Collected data
Definition date_sorted (df : DataFrame) : result DataFrame :=
  match List.filter (λ col, negb (has_column col df)) required_cols with
  | (_ :: _) as missing_cols => Raise (ValueError_missing_columns missing_cols)
  | [] =>
      ts ← pd.to_datetime (rows df);
      Ok (pd.sort_index
            (pd.set_index_Timestamp
               (mkDataFrame (index_kind df) (pd.add_column "Timestamp" (columns df))
                  (pd.assign set_Timestamp ts (rows df)))))
  end.

End date_sorted.

(** The order [sort_values] and [sort_index] put cells in: values ascending
    or descending, nulls last either way. *)
Definition cell_le (ascending : bool) (a b : option Q) : Prop :=
  match a, b with
  | Some x, Some y => if ascending then (x <= y)%Q else (y <= x)%Q
  | _, None => True
  | None, Some _ => False
  end.

(** The required fields a table lacks, in the order the check names them. *)
Definition missing_fields (df : DataFrame) : list string :=
  List.filter (λ col, negb (has_column col df)) required_cols.

Definition valid_calendar_date (r : Row) : bool :=
  valid_date (YEAR r) (MO r) (DY r).

(** Month and day of at most two digits and a year that datetime64[ns]
    holds whole: the records whose date can be read back off the number
    [year*10000 + month*100 + day]. *)
Definition two_digit_fields (r : Row) : Prop :=
  1678 <= YEAR r <= 2261 ∧ 0 <= MO r < 100 ∧ 0 <= DY r < 100.

(** One of the two assignments [df[m] = df[m].ffill().bfill()]. *)
Definition fill_column (m : Metric) (df : DataFrame) : DataFrame :=
  set_column m (pd.bfill (pd.ffill (column m df))) df.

:: ACTIVITY ::
Please restate, word for word, the lines of the entries that run from the first line through the one holding "or descending, nulls last either way. *)", and add nothing.

:: TASK ANSWER ::
Definition date_sorted (df : DataFrame) : result DataFrame :=
  match List.filter (λ col, negb (has_column col df)) required_cols with
  | (_ :: _) as missing_cols => Raise (ValueError_missing_columns missing_cols)
  | [] =>
      ts ← pd.to_datetime (rows df);
      Ok (pd.sort_index
            (pd.set_index_Timestamp
               (mkDataFrame (index_kind df) (pd.add_column "Timestamp" (columns df))
                  (pd.assign set_Timestamp ts (rows df)))))
  end.

End date_sorted.

(** The order [sort_values] and [sort_index] put cells in: values ascending
    or descending, nulls last either way. *)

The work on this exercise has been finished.